A person who fears the risks associated with traveling might choose to drive long distances rather than fly by commercial jet since, they rationalize, at least when they drive they have control over the vehicle.  A course or program that merely lists what will be delivered is like an airline flight: as a passenger you have no personal responsibility for or control over the flight, and you have to just trust that the pilot knows what he/she is doing.  A course or program with well-articulated goals and objectives, and assignments clearly connected to them, helps the student to feel in control of their own learning; you provide the maps, point out the scenery and the obstacles, and make the student feel responsible for getting to the destination.

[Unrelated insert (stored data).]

(* ===== verification/Double.v ===== *)
(** * Doubles

    [double] is IEEE 754 binary64 with round to nearest even, through the
    specification of floating-point arithmetic of the standard library; converting
    a value outside the range of the target integer is undefined ([None]). *)

From Stdlib Require Import SpecFloat.
From S2P Require Import Prelude.
From S2P Require Import Types.

Definition double := spec_float.

Definition double_of_Z (z : Z) : double := binary_normalize 53 1024 z 0 false.
Definition double_half : double := S754_finite false 4503599627370496 (-53).

Definition double_mul (x y : double) : double := SFmul 53 1024 x y.
Definition double_add (x y : double) : double := SFadd 53 1024 x y.
Definition double_div (x y : double) : double := SFdiv 53 1024 x y.
Definition double_lt (x y : double) : bool := SFltb x y.
Definition double_le (x y : double) : bool := SFleb x y.

(** [static_cast<uint64_t>]: truncation towards zero. *)
Definition trunc_u64 (d : double) : option Z :=
  match d with
  | S754_zero _ => Some 0
  | S754_finite s m e =>
      let v := if 0 <=? e then Zpos m * 2 ^ e else Zpos m / 2 ^ (- e) in
      if s then (if v =? 0 then Some 0 else None)
      else if v <? 2 ^ 64 then Some v else None
  | _ => None
  end.

(** ** types.hpp: prices *)

Definition price_from_double (p : double) : option Price :=
  trunc_u64 (double_add (double_mul p (double_of_Z PRICE_SCALE)) double_half).
Definition price_to_double (p : Price) : double :=
  double_div (double_of_Z p) (double_of_Z PRICE_SCALE).

(** A truncated double is in range. *)
Lemma trunc_u64_range d v : trunc_u64 d = Some v -> 0 <= v < 2 ^ 64.
Proof.
  destruct d as [s|s| |s m e]; unfold trunc_u64; [by intros [= <-]|done|done|]. cbn zeta.
  assert (0 <= if 0 <=? e then Zpos m * 2 ^ e else Zpos m / 2 ^ (- e)) as Hnn.
  { destruct (Z.leb_spec 0 e); [apply Z.mul_nonneg_nonneg; [done|by apply Z.pow_nonneg]|].
    apply Z.div_pos; [lia|]. apply Z.pow_pos_nonneg; lia. }
  generalize dependent (if 0 <=? e then Zpos m * 2 ^ e else Zpos m / 2 ^ (- e)). intros x Hx.
  destruct s; zbool; intros [= <-]; lia.
Qed.

(** ** The order of doubles
    A double that is a number has a rank; the comparisons are those of ranks. *)

Definition is_number (d : double) : bool := match d with S754_nan => false | _ => true end.

Definition rank (d : double) : Z * Z * Z :=
  match d with
  | S754_infinity true => (-2, 0, 0)
  | S754_finite true m e => (-1, - e, - Zpos m)
  | S754_zero _ => (0, 0, 0)
  | S754_finite false m e => (1, e, Zpos m)
  | S754_infinity false => (2, 0, 0)
  | S754_nan => (0, 0, 0)
  end.

Definition rank_lt (a b : Z * Z * Z) : Prop :=
  a.1.1 < b.1.1 \/ a.1.1 = b.1.1 /\ (a.1.2 < b.1.2 \/ a.1.2 = b.1.2 /\ a.2 < b.2).

Lemma compare_rank x y : is_number x = true -> is_number y = true ->
  match SFcompare x y with
  | Some Lt => rank_lt (rank x) (rank y)
  | Some Eq => rank x = rank y
  | Some Gt => rank_lt (rank y) (rank x)
  | None => False
  end.
Proof.
  destruct x as [sx|[]| |[] mx ex], y as [sy|[]| |[] my ey]; intros Hx Hy; try done; cbn [SFcompare rank];
    try (unfold rank_lt; simpl; lia).
  - change (Pos.compare_cont Eq mx my) with (mx ?= my)%positive. unfold rank_lt; simpl.
    destruct (Z.compare_spec ex ey) as [->| |]; [|lia..].
    destruct (Pos.compare_spec mx my) as [->| |]; simpl; [done|lia..].
  - change (Pos.compare_cont Eq mx my) with (mx ?= my)%positive. unfold rank_lt; simpl.
    destruct (Z.compare_spec ex ey) as [->| |]; [|lia..].
    destruct (Pos.compare_spec mx my) as [->| |]; simpl; [done|lia..].
Qed.

Lemma rank_lt_irrefl a b : rank_lt a b -> a <> b.
Proof. intros H ->. unfold rank_lt in H. lia. Qed.

Lemma double_le_rank x y : is_number x = true -> is_number y = true ->
  double_le x y = true <-> ~ rank_lt (rank y) (rank x).
Proof.
  intros Hx Hy. pose proof (compare_rank x y Hx Hy) as Hc. unfold double_le, SFleb.
  destruct (SFcompare x y) as [[]|]; [..|done].
  - split; [|done]. intros _ H. by apply rank_lt_irrefl in H.
  - split; [|done]. intros _ H. unfold rank_lt in *. lia.
  - split; [done|]. by intros [].
Qed.

Lemma double_lt_rank x y : is_number x = true -> is_number y = true ->
  double_lt x y = true <-> rank_lt (rank x) (rank y).
Proof.
  intros Hx Hy. pose proof (compare_rank x y Hx Hy) as Hc. unfold double_lt, SFltb.
  destruct (SFcompare x y) as [[]|]; [..|done].
  - split; [done|]. intros H. by apply rank_lt_irrefl in H.
  - done.
  - split; [done|]. intros H. unfold rank_lt in *. lia.
Qed.

(** Nothing is at most, or above, what is not a number. *)
Lemma double_le_number x y : double_le x y = true -> is_number x = true /\ is_number y = true.
Proof. by destruct x as [|[]| |[]], y as [|[]| |[]]. Qed.

Lemma double_le_trans x y z : double_le x y = true -> double_le y z = true -> double_le x z = true.
Proof.
  intros Hxy Hyz. destruct (double_le_number _ _ Hxy) as [Hx Hy], (double_le_number _ _ Hyz) as [_ Hz].
  rewrite double_le_rank // in Hxy. rewrite double_le_rank // in Hyz. rewrite double_le_rank //.
  unfold rank_lt in *. lia.
Qed.

Lemma double_not_lt x y : is_number x = true -> is_number y = true -> double_lt x y = false -> double_le y x = true.
Proof.
  intros Hx Hy Hlt. apply not_true_iff_false in Hlt. rewrite double_lt_rank // in Hlt. rewrite double_le_rank //.
Qed.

Scheduling has been a problem, but I have been able to meet with a few departments this semester to discuss outcomes assessment.  My strategy has been to take between 30 minutes and one hour listening to faculty members describing what they are doing to assess learning outcomes, asking questions of them to get to specifics and pointing out to them what has already been documented.  I have found that this exercise allows department members to learn more relevant things about assessment from each other than they can learn from me.  Please invite me to attend one of your department meetings or retreats in the near future.

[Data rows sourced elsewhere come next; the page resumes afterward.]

(** The first component is the reason passed to [reject_order], [APPROVED] at the
    end of the function, and nothing for a null order. *)
Definition process_new_order (order : option nat) s : option (option RiskResult * st) :=
  match order with
  | None => Some (None, with_rm (fun r => set_stats (inc_rejected (local_stats_ r)) r) s)
  | Some ptr =>
      o ← deref (pool s) ptr;
      let sym := FixedString.c_str (symbol o) in
      match symbol_configs_ (rm s) !! sym with
      | None => reject_order ptr REJECTED_SYMBOL s
      | Some sym_config =>
          if (quantity o =? 0) || (max_order_size (config_ (rm s)) <? quantity o)
          then reject_order ptr REJECTED_SIZE s
          else
            let '(client, s) := get_or_create_client (client_id o) s in
            let '(rate_ok, client) := check_rate_limit (config_ (rm s)) (steady_clock (ticks s)) client in
            let s := put_client (client_id o) client (mkst (rm s) (pool s) (S (ticks s))) in
            if negb rate_ok then reject_order ptr REJECTED_RATE_LIMIT s
            else if bool_decide (id o ∈ active_orders client) then reject_order ptr REJECTED_DUPLICATE s
            else
              collar_ok ← (if price_collar_enabled (config_ (rm s))
                           then check_price_collar_int (rm s) o sym_config else Some true);
              if negb collar_ok then reject_order ptr REJECTED_PRICE s
              else
                let order_notional := calculate_notional_int o in
                if max_notional_scaled_ (rm s) <? notional_exposure_scaled client +₆₄ order_notional
                then reject_order ptr REJECTED_CREDIT s
                else
                  let s := put_client (client_id o)
                    (mkClient ({[id o]} ∪ active_orders client)
                       (notional_exposure_scaled client +₆₄ order_notional)
                       (orders_in_window client) (window_start_ns client)) s in
                  let s := with_rm (fun r => set_index (<[id o := sym]> (order_symbol_index_ r)) r) s in
                  match matching_engines_ (rm s) !! sym with
                  | Some engine =>
                      let '(ok, engine) := sink_submit order engine in
                      let s := with_rm (fun r => set_engines (<[sym := engine]> (matching_engines_ r)) r) s in
                      if negb ok
                      then reject_order ptr REJECTED_QUEUE_FULL (unwind (client_id o) (id o) order_notional s)
                      else
                        p ← modify ptr (set_status ACCEPTED) (pool s);
                        Some (Some APPROVED, mkst (set_stats (inc_approved (local_stats_ (rm s))) (rm s)) p (ticks s))
                  | None => reject_order ptr REJECTED_SYMBOL (unwind (client_id o) (id o) order_notional s)
                  end
      end
  end.

Definition process_cancel (order_id : OrderID) (client_id : ClientID) s : st :=
  let refuse := with_rm (fun r => set_stats (inc_cancels_rejected (local_stats_ r)) r) s in
  match client_states_ (rm s) !! FixedString.c_str client_id with
  | None => refuse
  | Some client =>
      if negb (bool_decide (order_id ∈ active_orders client)) then refuse
      else
        let s :=
          match order_symbol_index_ (rm s) !! order_id with
          | Some sym =>
              let s :=
                match matching_engines_ (rm s) !! sym with
                | Some engine =>
                    with_rm (fun r => set_engines (<[sym := snd (sink_cancel order_id client_id engine)]>
                                                    (matching_engines_ r)) r) s
                | None => s
                end in
              with_rm (fun r => set_index (delete order_id (order_symbol_index_ r)) r) s
          | None => s
          end in
        let s := put_client client_id (mkClient (active_orders client ∖ {[order_id]})
          (notional_exposure_scaled client) (orders_in_window client) (window_start_ns client)) s in
        with_rm (fun r => set_stats (inc_cancels_accepted (local_stats_ r)) r) s
  end.

(** ** Submission and the worker *)

Definition submit_order (order : option nat) (r : t E) : bool * t E :=
  match order with
  | None => (false, r)
  | Some _ => let '(ok, q) := SPSCQueue.push (RISK_NEW_ORDER order) (input_queue_ r) in (ok, set_queue q r)
  end.

Definition submit_cancel (order_id : OrderID) (client_id : ClientID) (r : t E) : bool * t E :=
  let '(ok, q) := SPSCQueue.push (RISK_CANCEL_ORDER order_id client_id) (input_queue_ r) in (ok, set_queue q r).

Definition dispatch (request : RiskRequest) s : option st :=
  match request with
  | RISK_NEW_ORDER order => snd <$> process_new_order order s
  | RISK_CANCEL_ORDER order_id client_id => Some (process_cancel order_id client_id s)
  end.

Fixpoint drain_loop (left count : nat) s : option (nat * st) :=
  match left with
  | O => Some (count, s)
  | S left' =>
      '(request, q) ← SPSCQueue.pop (input_queue_ (rm s));
      let s := with_rm (set_queue q) s in
      match request with
      | None => Some (count, s)
      | Some request => s ← dispatch request s; drain_loop left' (S count) s
      end
  end.

Definition drain_batch s : option (nat * st) :=
  '(count, s) ← drain_loop RISK_BATCH_SIZE 0 s;
  Some (count, with_rm (fun r => set_stats (add_processed (Z.of_nat count) (local_stats_ r)) r) s).

Definition maybe_flush_stats (r : t E) : t E :=
  if rs_processed (local_stats_ r) mod RISK_STATS_FLUSH =? 0 then flush_stats r else r.

Definition run_round s : option st :=
  '(processed, s) ← drain_batch s;
  Some (if Nat.ltb 0 processed then with_rm maybe_flush_stats s else s).

Fixpoint drain_remaining (fuel : nat) s : option st :=
  match fuel with
  | O => None
  | S fuel' =>
      '(batch, s) ← drain_batch s;
      match batch with O => Some s | S _ => drain_remaining fuel' s end
  end.

Definition start (r : t E) : bool * t E := if running_ r then (false, r) else (true, set_running true r).

(** [stop] joins the worker, which drains the queue and flushes. *)
Definition stop s : option st :=
  if running_ (rm s) then
    s ← drain_remaining (S (Z.to_nat (SPSCQueue.size (input_queue_ (rm s))))) (with_rm (set_running false) s);
    Some (with_rm flush_stats (with_rm flush_stats s))
  else Some s.

End ops.
Arguments st : clear implicits.
End RiskManager.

Undergraduate programs that are accredited by professional associations must follow externally-imposed rules, for assessment of student learning outcomes, and for use of assessment information to make continuous improvement.  Some of these rules are more descriptive than others, and some depend more on an overall plan at the institution than on an individual department plan.  Here are excerpts of three examples:

Programs in Nutrition Science are accredited by the Commission on Accreditation for Dietetics Education (CADE).

The (accredited) program has established outcomes and appropriate measures to assess achievement of goals and program effectiveness, including at least program completion rates, postgraduate performance, such as supervised practice program placement, job placement, or graduate school acceptance rates, and the pass rate of first-time test takers on the registration examination.  If the pass rate is less than 80 percent for first-time test takers, the program implements and monitors a plan of action to improve graduate performance.

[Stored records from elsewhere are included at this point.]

(* ===== verification/RiskTheorems.v ===== *)
(** * What the risk manager guarantees

    An order is forwarded exactly when it passes every check; checks and
    bookkeeping are exact as long as the 64-bit products do not overflow; a
    rejected order leaves exposure, active orders and engine queues as they were;
    cancels are forwarded only for the client's own active orders. *)

From S2P Require Import Prelude.
From S2P Require Import Types.
From S2P Require Import Double.
From S2P Require Import MemoryPool.
From S2P Require Import OrderPool.
From S2P Require Import OrderBookTheorems.
From S2P Require Import EngineTheorems.
From S2P Require Import SpscQueue.
From S2P Require Import MatchingEngine.
From S2P Require Import RiskManager.
Import RiskManager.

(** ** The engine implements the interface *)

#[export] Program Instance MatchingEngine_OrderSink {P} `{!OrderPool P} : OrderSink (MatchingEngine.t P) := {|
  sink_submit := MatchingEngine.submit_order;
  sink_cancel := MatchingEngine.cancel_order;
  sink_holds m reqs := SPSCQueue.holds (MatchingEngine.input_queue_ m) reqs
|}.
Next Obligation.
  intros P HP m reqs a (T0 & H & Hr). unfold MatchingEngine.submit_order, MatchingEngine.submit.
  pose proof (SPSCQueue.push_spec _ _ _ _ (make_new_order (Some a)) Hr) as Hp.
  case_decide as Hd; destruct Hp as (q' & -> & Hr'); do 2 eexists; (split; [reflexivity|]).
  - by exists T0, (H + 1).
  - by exists T0, H.
Qed.
Next Obligation.
  intros P HP m reqs k c (T0 & H & Hr). unfold MatchingEngine.cancel_order, MatchingEngine.submit.
  pose proof (SPSCQueue.push_spec _ _ _ _ (make_cancel k c) Hr) as Hp.
  case_decide as Hd; destruct Hp as (q' & -> & Hr'); do 2 eexists; (split; [reflexivity|]).
  - by exists T0, (H + 1).
  - by exists T0, H.
Qed.

Section risk.
Context {P E : Type} `{!OrderPool P} `{!OrderSink E}.
Variable steady_clock : nat -> Timestamp.
Abbreviation st := (RiskManager.st P E).
Implicit Types s : st.

(** ** Reading the state *)

Definition client_of s (k : cstring) : ClientRiskState :=
  default (mkClient ∅ 0 0 0) (client_states_ (rm s) !! k).
Definition exposure s (k : cstring) : Z := notional_exposure_scaled (client_of s k).
Definition active s (k : cstring) : gset Z := active_orders (client_of s k).

(** The client as the checks see it: created on first sight. *)
Definition seen_client s (o : Order) : ClientRiskState := fst (get_or_create_client steady_clock (client_id o) s).
Definition seen_ticks s (o : Order) : nat := ticks (snd (get_or_create_client steady_clock (client_id o) s)).
Definition rated s (o : Order) : bool * ClientRiskState :=
  check_rate_limit (config_ (rm s)) (steady_clock (seen_ticks s o)) (seen_client s o).
(* ===== verification/MemorySafety.v ===== *)
(** * Bounds-checked buffers and strings (memory_safety.hpp, memory_safety.cpp)

    [memcpy] on arrays is defined exactly where the C++ call is: both ranges
    must lie inside their arrays.  An operation has three outcomes: it returns,
    it throws, or it reaches undefined behaviour ([Undefined]); the theorems
    say when the last one is impossible.  Sizes are [size_t] values, so the
    range checks are written with the 64-bit wrap-around of the source. *)

From S2P Require Import Prelude Types.

Inductive outcome (A : Type) :=
| Done (a : A)
| Throws (what : string)
| Undefined.
Arguments Done {A} _.
Arguments Throws {A} _.
Arguments Undefined {A}.

Definition omap_outcome {A B} (f : A -> outcome B) (x : outcome A) : outcome B :=
  match x with Done a => f a | Throws e => Throws e | Undefined => Undefined end.
Notation "'let!' x ':=' e 'in' k" := (omap_outcome (fun x => k) e)
  (at level 10, x pattern, e at level 100, k at level 200) : rtes_scope.

(** [memcpy(dst + off, src, len)]. *)
Definition memcpy (dst : list Z) (off : Z) (src : list Z) (len : Z) : outcome (list Z) :=
  if (0 <=? off) && (0 <=? len) && (off + len <=? Z.of_nat (length dst))
     && (len <=? Z.of_nat (length src))
  then Done (take (Z.to_nat off) dst ++ take (Z.to_nat len) src
             ++ drop (Z.to_nat (off + len)) dst)
  else Undefined.

(** The bytes [memcpy(dest, src + off, len)] delivers to a large enough [dest]. *)
Definition memread (src : list Z) (off len : Z) : outcome (list Z) :=
  if (0 <=? off) && (0 <=? len) && (off + len <=? Z.of_nat (length src))
  then Done (take (Z.to_nat len) (drop (Z.to_nat off) src))
  else Undefined.

(** ** BoundsCheckedBuffer *)

Module BoundsCheckedBuffer.

(** [buffer_] is the mapped data region between the guard pages, at address
    [address]. *)
Record t := mk { address : Z; buffer_ : list Z; size_ : Z }.

Definition GUARD_SIZE : Z := 4096.

Section os.
(** [mmap] of an anonymous region: the address of the zeroed pages, if any;
    [mprotect addr len]: whether the call returns 0. *)
Context (mmap : Z -> option Z) (mprotect : Z -> Z -> bool).

Definition setup_guard_pages (b : t) : outcome t :=
  let base := address b - GUARD_SIZE in
  if negb (mprotect base GUARD_SIZE) then Throws "Failed to setup guard pages"
  else if negb (mprotect (address b + size_ b) GUARD_SIZE)
  then Throws "Failed to setup guard pages"
  else Done b.

Definition make (size : Z) : outcome t :=
  match mmap (size +₆₄ (2 * GUARD_SIZE)) with
  | None => Throws "bad_alloc"
  | Some p => setup_guard_pages (mk (p + GUARD_SIZE) (replicate (Z.to_nat size) 0) size)
  end.
End os.

Definition validate_range (b : t) (offset length : Z) : bool :=
  (offset <=? size_ b) && (length <=? (size_ b -₆₄ offset)).

Definition checked_read (b : t) (offset length : Z) : outcome (list Z) :=
  if negb (validate_range b offset length) then Throws "Read operation out of bounds"
  else memread (buffer_ b) offset length.

Definition checked_write (src : list Z) (offset length : Z) (b : t) : outcome t :=
  if negb (validate_range b offset length) then Throws "Write operation out of bounds"
  else let! d := memcpy (buffer_ b) offset src length in
       Done (mk (address b) d (size_ b)).

Definition wf (b : t) : Prop := u64 (size_ b) /\ Z.of_nat (length (buffer_ b)) = size_ b.

End BoundsCheckedBuffer.

(** ** FixedSizeBuffer *)

Module FixedSizeBuffer.

Record t := mk { data_ : list Z; used_size_ : Z }.

Definition init (MAX_SIZE : nat) : t := mk (replicate MAX_SIZE 0) 0.

Definition write (MAX_SIZE : nat) (src : list Z) (length : Z) (b : t) : outcome t :=
  if Z.of_nat MAX_SIZE <? length then Throws "Write exceeds buffer capacity"
  else let! d := memcpy (data_ b) 0 src length in Done (mk d length).

Definition read (b : t) (length : Z) : outcome (list Z) :=
  if used_size_ b <? length then Throws "Read exceeds used buffer size"
  else memread (data_ b) 0 length.

Definition append (MAX_SIZE : nat) (src : list Z) (length : Z) (b : t) : outcome t :=
  if Z.of_nat MAX_SIZE <? (used_size_ b +₆₄ length) then Throws "Append exceeds buffer capacity"
  else let! d := memcpy (data_ b) (used_size_ b) src length in
       Done (mk d (used_size_ b +₆₄ length)).

Definition remaining (MAX_SIZE : nat) (b : t) : Z := Z.of_nat MAX_SIZE -₆₄ used_size_ b.
Definition clear (b : t) : t := mk (data_ b) 0.

Definition wf (MAX_SIZE : nat) (b : t) : Prop :=
  length (data_ b) = MAX_SIZE /\ 0 <= used_size_ b <= Z.of_nat MAX_SIZE.

(** The abstract value: the bytes written so far. *)
Definition contents (b : t) : list Z := take (Z.to_nat (used_size_ b)) (data_ b).

End FixedSizeBuffer.

(** ** BoundedString *)

Module BoundedString.

Record t := mk { data_ : list Z; length_ : Z }.

Definition init (MAX_LEN : nat) : t := mk (replicate MAX_LEN 0) 0.
Definition clear (s : t) : t := mk (<[0%nat := 0]> (data_ s)) 0.

(** [assign(const char* str, size_t length)]; [str] is the array behind the
    pointer. *)
Definition assign_n (MAX_LEN : nat) (str : list Z) (length : Z) (s : t) : outcome t :=
  if Z.of_nat MAX_LEN <=? length then Throws "String length exceeds max"
  else let! d := memcpy (data_ s) 0 str length in
       Done (mk (<[Z.to_nat length := 0]> d) length).

Definition assign (MAX_LEN : nat) (str : option cstring) (s : t) : outcome t :=
  match str with
  | None => Done (clear s)
  | Some str => assign_n MAX_LEN (str ++ [0]) (Z.of_nat (length str)) s
  end.

Definition assign_truncate (MAX_LEN : nat) (str : option cstring) (s : t) : outcome t :=
  match str with
  | None => Done (clear s)
  | Some str =>
      let len := Z.of_nat (length str) in
      let len := if Z.of_nat MAX_LEN <=? len then Z.of_nat MAX_LEN - 1 else len in
      let! d := memcpy (data_ s) 0 (str ++ [0]) len in
      Done (mk (<[Z.to_nat len := 0]> d) len)
  end.

(** [view()] and [to_string()]: the first [length_] bytes. *)
Definition view (s : t) : outcome (list Z) := memread (data_ s) 0 (length_ s).

Definition eqb (a b : t) : outcome bool :=
  if negb (length_ a =? length_ b) then Done false
  else let! x := memread (data_ a) 0 (length_ a) in
       let! y := memread (data_ b) 0 (length_ a) in
       Done (bool_decide (x = y)).

(** Equality with a C string: [strncmp] over the array, up to its first zero. *)
Definition eqb_cstr (MAX_LEN : nat) (str : option cstring) (s : t) : bool :=
  match str with
  | None => length_ s =? 0
  | Some str => strncmp_eq (data_ s) (str ++ [0]) MAX_LEN
  end.

(** The copy constructor and copy assignment from a different object: the
    target's array keeps its bytes behind the copied ones. *)
Definition copy_from (other : t) (s : t) : outcome t :=
  let! d := memcpy (data_ s) 0 (data_ other) (length_ other +₆₄ 1) in
  Done (mk d (length_ other)).

(** Moves: the target and the emptied source. *)
Definition move_from (other : t) (s : t) : outcome (t * t) :=
  let! s' := copy_from other s in Done (s', clear other).

Definition wf (MAX_LEN : nat) (s : t) : Prop :=
  length (data_ s) = MAX_LEN /\ 0 <= length_ s < Z.of_nat MAX_LEN /\
  data_ s !! Z.to_nat (length_ s) = Some 0.

End BoundedString.

(** ** Decimal formatting
    [snprintf] with [PRIu64] or [PRId64]: the decimal digits, no leading zero. *)
Fixpoint digits_loop (fuel : nat) (v : Z) (acc : list Z) : list Z :=
  match fuel with
  | O => acc
  | S fuel' =>
      let acc := (48 + v mod 10) :: acc in
      if v <? 10 then acc else digits_loop fuel' (v / 10) acc
  end.

Definition print_u64 (v : Z) : cstring := digits_loop 20 v [].
Definition print_i64 (v : Z) : cstring := if v <? 0 then 45 :: print_u64 (- v) else print_u64 v.

(** [snprintf(buf, 21, ...)] keeps at most 20 characters and returns the full
    length. *)
Definition to_bounded (N : nat) (text : cstring) : outcome BoundedString.t :=
  let buf := take 20 text ++ [0] in
  let len := Z.of_nat (length text) in
  if (0 <? len) && (len <? Z.of_nat N)
  then BoundedString.assign_n N buf len (BoundedString.init N)
  else Done (BoundedString.init N).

Programs in Nursing are accredited by the Commission on Collegiate Nursing Education (CCNE).

In developing the educational standards for determining accreditation of baccalaureate and graduate nursing programs, CCNE has formulated specific premises or goals on which the standards are to be based. These goals include the following:

4. Assessing whether nursing programs consistently fulfill their stated missions, goals, and expected outcomes.

5. Assuring that nursing program outcomes are in accordance with the expectations of the nursing profession to adequately prepare individuals for professional practice, life-long learning, and graduate education.

6. Encouraging nursing programs to pursue academic excellence through improved teaching/learning and assessment practices and in scholarship and public service in accordance with the unique mission of the institution.

Programs in Fine Arts and Design are accredited by the National Association of Schools of Art and Design.

(Some of) the basic goals of accreditation are:

·        To foster excellence in education through the development of criteria, standards, and guide-lines for assessing educational effectiveness;

·        To encourage improvement through continuous self-study and planning;

·        To assure the educational community, the general public, and other agencies or organizations that an institution or program has both clearly defined and appropriate objectives, maintains conditions under which their achievement can reasonably be expected, appears in fact to be accomplishing them substantially, and can be expected to continue to do so...

Some accredited programs are able to follow the rules by merely collecting and organizing the information they provide to their students (course syllabi, manuals, assignments and the like) without demonstrating a closed “feedback loop” for improvement of teaching and student learning.  In other cases, evidence for compliance must include examples of student work and external evaluations of student performance, as well as documentation of how these are fed into the cycle of improvement.  I think it is safe to say that the assessment guidelines of Middle States and the New York State Education Department are more stringent than those in some professional programs’ accreditation.  I’m not suggesting that any professional programs at Sage skimp on assessment because their accrediting bodies do; all programs, whether or not they are monitored by an external professional agency, should be sure they are doing what is necessary in their own judgment to measure and improve student learning.